16h 45 : sa silhouette se profile à l’angle de la rue. Il marche lentement, de ce pas vacillant et mesuré que confère le poids des ans. Il a remonté le col de son long manteau pour mieux se protéger du vent glacé mais rien jamais ne pourrait le faire rater cet invariable rendez-vous, ni le vent, ni la pluie, ni même la morsure du froid au plein cœur de l’hiver.
Comme chaque jour, il s’assied sur le banc au moment où la sonnerie de l’école retentit, donnant le signal aux cris et à la course d’une horde de petits monstres déchaînés, une déferlante bruyante de bonheur et d’allégresse.
Au début, les parents venus chercher leurs bambins le regardaient d’un œil sombre et suspicieux. Que peut donc faire un homme de cet âge devant une école primaire ? Les commentaires allaient bon train : avez-vous vu cette lueur dans son regard lorsqu’il observe les enfants ? Il faut l’avoir à l’œil celui-là, on ne sait jamais ! Il suffit de quelques secondes d’inattention et on pleure son gosse toute la vie !
Puis peu à peu, son histoire s’est répandue de bouche à oreille et ils se sont habitués à sa présence. On l’observe de loin, on le plaint, compatissant. Mais surtout, personne ne l’approche, le malheur est peut-être contagieux, il faut rester sur ses gardes !
Mais lui, il ne remarque rien, assis sur son banc il attend, le regard figé sur la grille de la cour de récréation.
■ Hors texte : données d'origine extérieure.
(** Every read request completes, and without a failed page operation. *)
Lemma read_request_completes (current_flags : Z) (b : bio) (k : kernel) :
  bi_write b = false ->
  exists st segs k',
    vbswap_make_request current_flags b k = Done (st, segs) k'
    /\ no_rw_failure k k'.
Proof.
  intros Hr.
  destruct (Z.eq_dec (Z.land current_flags PF_KTHREAD) 0) as [Hf | Hf].
  2: { rewrite (gate_rejects _ _ _ Hf). do 3 eexists.
       split; [reflexivity | apply no_rw_failure_refl]. }
  rewrite (gate_passes _ _ _ Hf).
  destruct (valid_io_request_cases b) as [[Hv _] | [Hv _]].
  { rewrite (dispatch_invalid _ _ _ Hv). do 3 eexists.
    split; [reflexivity | now apply no_rw_failure_line]. }
  rewrite (dispatch_valid _ _ _ Hv). cbv zeta.
  destruct (Z.gtb_spec (bi_size b) PAGE_SIZE) as [Hsz | Hsz].
  { do 3 eexists. split; [reflexivity | now apply no_rw_failure_line]. }
  destruct (Z.gtb_spec (bi_vcnt b) 1) as [Hn | Hn].
  { do 3 eexists. split; [reflexivity | now apply no_rw_failure_line]. }
  unfold bio_data_dir. rewrite Hr.
  destruct (read_loop_never_fails (bi_io_vec b) (page_index b) (bi_size b) []
              (logged k (pr_debug (request_trace READ (page_index b) 0
                                     (bi_size b)))))
    as (st & segs & k' & Hloop & Hq).
  exists st, segs, k'. split; [exact Hloop |].
  eapply no_rw_failure_trans; [| exact Hq]. now apply no_rw_failure_line.
Qed.

(** A valid request with bytes to transfer and of at most a page is one
    page long. *)
Lemma valid_size_one_page (b : bio) :
  vbswap_valid_io_request b = 1 -> 0 < bi_size b <= PAGE_SIZE ->
  bi_size b = PAGE_SIZE.
Proof.
  intros Hv Hsz.
  destruct (valid_io_request_cases b) as [[Hz _] | [_ [_ [_ Hm]]]];
    [congruence |].
  rewrite PAGE_SIZE_value in *.
  pose proof (Z.div_mod (bi_size b) 4096 ltac:(lia)). lia.
Qed.
Definition set_isNavOpen (b : bool) (p : Page) : Page :=
  {| user := user p; view := view p; regToken := regToken p;
     showPassword := showPassword p; isNavOpen := b;
     filters := filters p; notice := notice p;
     toast_timers := toast_timers p; awaiting_login := awaiting_login p;
     awaiting_register := awaiting_register p;
     auth_calls := auth_calls p |}.

Definition set_filters (f : FilterState) (p : Page) : Page :=
  {| user := user p; view := view p; regToken := regToken p;
     showPassword := showPassword p; isNavOpen := isNavOpen p;
     filters := f; notice := notice p;
     toast_timers := toast_timers p; awaiting_login := awaiting_login p;
     awaiting_register := awaiting_register p;
     auth_calls := auth_calls p |}.

(** [showToast(m, t)]: the toast is set and a timer of three seconds is
    started that clears whatever toast is set when it fires *)
Definition show_notice (m : option string) (t : ToastType) (p : Page)
  : Page :=
  {| user := user p; view := view p; regToken := regToken p;
     showPassword := showPassword p; isNavOpen := isNavOpen p;
     filters := filters p;
     notice := Some {| notice_message := m; notice_type := t |};
     toast_timers := S (toast_timers p);
     awaiting_login := awaiting_login p;
     awaiting_register := awaiting_register p;
     auth_calls := auth_calls p |}.

(** a timer of [showToast] fires: [setToast(null)] *)
Definition clear_notice (timers_left : nat) (p : Page) : Page :=
  {| user := user p; view := view p; regToken := regToken p;
     showPassword := showPassword p; isNavOpen := isNavOpen p;
     filters := filters p; notice := None;
     toast_timers := timers_left;
     awaiting_login := awaiting_login p;
     awaiting_register := awaiting_register p;
     auth_calls := auth_calls p |}.

Definition set_awaiting (logins registers : nat) (p : Page) : Page :=
  {| user := user p; view := view p; regToken := regToken p;
     showPassword := showPassword p; isNavOpen := isNavOpen p;
     filters := filters p; notice := notice p;
     toast_timers := toast_timers p;
     awaiting_login := logins; awaiting_register := registers;
     auth_calls := auth_calls p |}.

Definition sent (c : AuthCall) (p : Page) : Page :=
  {| user := user p; view := view p; regToken := regToken p;
     showPassword := showPassword p; isNavOpen := isNavOpen p;
     filters := filters p; notice := notice p;
     toast_timers := toast_timers p; awaiting_login := awaiting_login p;
     awaiting_register := awaiting_register p;
     auth_calls := auth_calls p ++ [c] |}.

(** [{ ...filters, category }] *)
Definition with_category (c : BookCategory) (f : FilterState)
  : FilterState :=
  {| search := search f; f_category := Cat c;
     f_department := f_department f; f_level := f_level f |}.

(** the JSON values of the authentication routes, by what the client
    reads of them: [null], or a value with its [error] and [user]
    members *)
Inductive AuthJson :=
| AuthNull
| AuthObject (error : option string) (user : option User).

Definition connect_message : string :=
  "Could not connect to the server. Please wait a moment and try again.".

(** [handleLogin] up to [await fetch(...)]: the call is sent and the
    handler waits for its answer *)
Definition handleLogin (email password : string) (p : Page) : Page :=
  set_awaiting (S (awaiting_login p)) (awaiting_register p)
               (sent (LoginCall email password) p).

(** [handleLogin] from the answer on; it reads nothing of the page, and
    runs whatever view is shown by then *)
Definition handleLogin_resumes (reply : FetchOutcome AuthJson) (p : Page)
  : Page :=
  match reply with
  | Rejects _ => show_notice (Some connect_message) error p
  | Resolves res =>
      if Nat.eqb (status res) 404
      then show_notice
             (Some "Login API not found. Please ensure the server is running correctly.")
             error p
      else
        match payload res with
        | NotJson => show_notice (Some connect_message) error p
        | Json data =>
            if ok res then
              match data with
              | AuthNull => show_notice (Some connect_message) error p
              | AuthObject _ None =>
                  show_notice (Some connect_message) error (set_user None p)
              | AuthObject _ (Some u) =>
                  show_notice
                    (Some ("Welcome back, " ++ u_name u ++ "!")%string) success
                    (set_view (if isAdmin u then view_admin
                               else view_library)
                              (set_user (Some u) p))
              end
            else
              match data with
              | AuthNull => show_notice (Some connect_message) error p
              | AuthObject e _ =>
                  show_notice (Some (message_or e "Login failed")) error p
              end
        end
  end.

(** [handleRegister] up to [await fetch(...)]; the body holds the token
    of the page as it is when the form is submitted *)
Definition handleRegister (email password name : string) (p : Page)
  : Page :=
  set_awaiting (awaiting_login p) (S (awaiting_register p))
               (sent (RegisterCall email password name (regToken p)) p).

(** [handleRegister] from the answer on *)
Definition handleRegister_resumes (reply : FetchOutcome AuthJson)
           (p : Page) : Page :=
  match reply with
  | Rejects _ => show_notice (Some "Registration failed") error p
  | Resolves res =>
      match payload res with
      | NotJson => show_notice (Some "Registration failed") error p
      | Json data =>
          if ok res then
            set_regToken None
              (set_showPassword false
                 (set_view view_login
                    (show_notice
                       (Some "Registration successful! Please wait for admin approval.")
                       success p)))
          else
            match data with
            | AuthNull => show_notice (Some "Registration failed") error p
            | AuthObject e _ => show_notice e error p
            end
      end
  end.

(** the effect that reads the token of the address the page was opened
    with: [if (token) { setRegToken(token); setView('register') }] *)
Definition read_token (token : option string) (p : Page) : Page :=
  match token with
  | Some t =>
      if JsString.truthy t
      then set_view view_register (set_regToken (Some t) p)
      else p
  | None => p
  end.

(** what happens to the page: the visitor uses a control, the answer of
    a call arrives, a timer fires *)
Inductive Event :=
| SubmitLogin (email password : string)
| LoginAnswer (reply : FetchOutcome AuthJson)
| SubmitRegister (email password name : string)
| RegisterAnswer (reply : FetchOutcome AuthJson)
| ToastTimeout
| BackToSignIn
| TogglePassword
| OpenNav
| CloseNav
| SectionTab (c : BookCategory)
| EditFilters (f : FilterState)
| AdminToggle
| SignOut
| DrawerLibrary
| DrawerAdmin
| DrawerSection (c : BookCategory)
| DrawerSignOut (confirmed : bool).
(** * QReminderPlugin: the time resolver, the reminder store and the scheduler

    A shallow embedding of [src/time_parser.py], [src/reminder.py],
    [src/plugin.py] and [src/handlers.py].

    - Python [str] is [string]: the UTF-8 bytes of the text.  Substring
      search and replacement on well-formed UTF-8 agree with the same
      operations on code points.  The regular-expression class [\d] is read
      on the ASCII digits.
    - Python exceptions are the [Raise] results of the [result] monad;
      [try ... except Exception] is [catch].
    - [datetime] is the naive calendar record of CPython with its ordinal
      arithmetic ([_ymd2ord], [_ord2ymd]) and its range 0001..9999.
    - Every [datetime.now()] of one call is read at the one instant [now]
      that the operation receives; [set_reminder_llm] receives two, the
      instant of the resolution and that of the reads which follow it.
    - Python [dict]s are [gmap]s; a reminder record is a dictionary from field
      names to JSON values, as [json.load] delivers it. *)

From Stdlib Require Import ZArith Lia Ascii String List Bool.
From stdpp Require Import base option list strings gmap.

Local Open Scope Z_scope.

(** ** Exceptions *)

Inductive exn : Type :=
| ValueError
| OverflowError
| KeyError
| TypeError
| AttributeError.

Inductive result (A : Type) : Type :=
| Ok (a : A)
| Raise (e : exn).

Arguments Ok {A} a.
Arguments Raise {A} e.

#[global] Instance result_ret : MRet result := fun _ a => Ok a.
#[global] Instance result_bind : MBind result := fun _ _ f m =>
  match m with
  | Ok a => f a
  | Raise e => Raise e
  end.
#[global] Instance result_fmap : FMap result := fun _ _ f m =>
  match m with
  | Ok a => Ok (f a)
  | Raise e => Raise e
  end.

(** [try: m except Exception: h] *)
Definition catch {A : Type} (m : result A) (h : exn → A) : A :=
  match m with
  | Ok a => a
  | Raise e => h e
  end.

(** ** The proleptic Gregorian calendar of CPython's [datetime] *)

Module Calendar.

Definition MINYEAR : Z := 1.
Definition MAXYEAR : Z := 9999.
Definition _MAXORDINAL : Z := 3652059.

Definition _is_leap (year : Z) : bool :=
  (year mod 4 =? 0) && (negb (year mod 100 =? 0) || (year mod 400 =? 0)).

Definition _days_before_year (year : Z) : Z :=
  let y := year - 1 in
  y * 365 + y / 4 - y / 100 + y / 400.

(** [_DAYS_IN_MONTH[month] + (month == 2 and leap)] *)
Definition month_length (leap : bool) (month : Z) : Z :=
  match month with
  | 2 => if leap then 29 else 28
  | 4 | 6 | 9 | 11 => 30
  | _ => 31
  end.

(** [_DAYS_BEFORE_MONTH[month] + (month > 2 and leap)] *)
Definition month_offset (leap : bool) (month : Z) : Z :=
  match month with
  | 1 => 0
  | 2 => 31
  | 3 => 59
  | 4 => 90
  | 5 => 120
  | 6 => 151
  | 7 => 181
  | 8 => 212
  | 9 => 243
  | 10 => 273
  | 11 => 304
  | _ => 334
  end + (if (2 <? month) && leap then 1 else 0).

Definition _days_in_month (year month : Z) : Z :=
  month_length (_is_leap year) month.

Definition _days_before_month (year month : Z) : Z :=
  month_offset (_is_leap year) month.

Definition _ymd2ord (year month day : Z) : Z :=
  _days_before_year year + _days_before_month year month + day.

Definition _DI400Y : Z := 146097.
Definition _DI100Y : Z := 36524.
Definition _DI4Y : Z := 1461.

(** The month and the day of the [n]-th day (from 0) of a year. *)
Definition month_day (leap : bool) (n : Z) : Z * Z :=
  let month := Z.shiftr (n + 50) 5 in
  let preceding := month_offset leap month in
  if n <? preceding
  then (month - 1, n - (preceding - month_length leap (month - 1)) + 1)
  else (month, n - preceding + 1).

Definition _ord2ymd (n : Z) : Z * Z * Z :=
  let n := n - 1 in
  let n400 := n / _DI400Y in
  let n := n mod _DI400Y in
  let year := n400 * 400 + 1 in
  let n100 := n / _DI100Y in
  let n := n mod _DI100Y in
  let n4 := n / _DI4Y in
  let n := n mod _DI4Y in
  let n1 := n / 365 in
  let n := n mod 365 in
  let year := year + (n100 * 100 + n4 * 4 + n1) in
  if (n1 =? 4) || (n100 =? 4)
  then (year - 1, 12, 31)
  else
    let leapyear := (n1 =? 3) && (negb (n4 =? 24) || (n100 =? 3)) in
    let '(month, day) := month_day leapyear n in
    (year, month, day).

(** A date that the [date] constructor accepts ([_check_date_fields]). *)
Definition valid_date (y m d : Z) : Prop :=
  MINYEAR ≤ y ≤ MAXYEAR ∧ 1 ≤ m ≤ 12 ∧ 1 ≤ d ≤ _days_in_month y m.

Definition valid_dateb (y m d : Z) : bool :=
  (MINYEAR <=? y) && (y <=? MAXYEAR) && (1 <=? m) && (m <=? 12)
  && (1 <=? d) && (d <=? _days_in_month y m).

End Calendar.

(** ** Python [str] operations on UTF-8 text *)

Module Text.

Definition is_digit (c : ascii) : bool :=
  let n := nat_of_ascii c in (48 <=? n)%nat && (n <=? 57)%nat.

Definition digit_value (c : ascii) : Z := Z.of_nat (nat_of_ascii c) - 48.

Definition digit_char (d : Z) : ascii := ascii_of_nat (48 + Z.to_nat d).

(** [s.startswith(p)] *)
Fixpoint startswith (p s : string) : bool :=
  match p, s with
  | EmptyString, _ => true
  | String a p', String b s' => if Ascii.eqb a b then startswith p' s' else false
  | String _ _, EmptyString => false
  end.
(** C7: for a credential set of size [N ≥ 1] and a starting index
    [i < N], the rotation step [(index + 1) mod N] applied [N] times gives
    [i] again, and no smaller positive number of steps does: the rotation
    is one cycle through all the indices. In a run the index repeats with
    period [N]. *)
Theorem rotation_full_cycle (N i : nat) :
  1 ≤ N → i < N →
  Nat.iter N (rotate N) (Idx i) = Idx i
  ∧ (∀ k, 0 < k < N → Nat.iter k (rotate N) (Idx i) ≠ Idx i)
  ∧ (∀ k, Nat.iter k (rotate N) (Idx i) = Idx ((i + k) mod N))
  ∧ (∀ c cfg k, length (tokens_of c cfg) = N →
       index_at c cfg (k + N) = index_at c cfg k).
Proof.
  intros HN Hi. repeat split.
  - rewrite iter_rotate by done.
    replace (i + N) with (i + 1 * N) by lia.
    by rewrite Nat.Div0.mod_add, Nat.mod_small.
  - intros k Hk. rewrite iter_rotate by done. intros [= Heq].
    destruct (decide (i + k < N)) as [Hsmall|Hbig].
    + rewrite Nat.mod_small in Heq by done. lia.
    + replace (i + k) with ((i + k - N) + 1 * N) in Heq by lia.
      rewrite Nat.Div0.mod_add, Nat.mod_small in Heq by lia. lia.
  - intros k. by apply iter_rotate.
  - intros c cfg k Hlen.
    assert (tokens_of c cfg ≠ []) as Hne by (intros Hnil; rewrite Hnil in Hlen; simpl in Hlen; lia).
    rewrite !index_at_nonempty, Hlen by done.
    replace (k + N) with (k + 1 * N) by lia.
    by rewrite Nat.Div0.mod_add.
Qed.

Lemma rotation_full_cycle_witness :
  1 ≤ 3 ∧ 1 < 3 ∧ Nat.iter 3 (rotate 3) (Idx 1) = Idx 1.
Proof.
  split; [lia|]. split; [lia|].
  apply (rotation_full_cycle 3 1); lia.
Defined.

End RotationSpec.

(** ** The headers of an attempt *)

Module HeaderSpec.
Import Js Http Loop Copies LoopFacts BodyFacts RunFacts HeaderFacts Scenarios.

(** Every pass through the body of [src/lib/helpers.js] calls [fetch]
    first, with the headers built from the current token. *)
Lemma helpers_body_fetches cfg w url options st :
  head (events_of (Helpers.body cfg w url options st))
  = Some (EFetch url
            (with_headers options
               (Helpers.headers cfg (at_index (Helpers.tokens cfg) (tokenIndex st))))).
Proof.
  unfold Helpers.body.
  by destruct (try_fetch _ _ _ _) as [st' [body|error]].
Qed.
Il se contente de sourire aux anges qui s’égarent autour de lui, les yeux brillants d’amour et de douceur.
Il est 17 heures, quelques attardés se dispersent, le silence, comme la nuit, tombe, envahissant la rue, gelant les cœurs et les souvenirs. Alors, il se lève, un peu plus voûté qu’à son arrivée et rentre chez lui du même pas traînant, portant sur ses épaules le poids du passé.
Devant lui, éternelle, une petite fille vêtue d’un manteau rouge marche en équilibre sur le bord du trottoir, les bras tendus, funambule inconsciente.
Elle se retourne en riant avant de s’évaporer doucement. Impuissant, il tend une main qui se referme sur le vide puis anéanti, vaincu, il rend les armes.
Dans ses yeux, il neige comme il neige dans son cœur, une poudre blanche et fine qui ronge son âme et distille son poison dans ses veines trop bleues.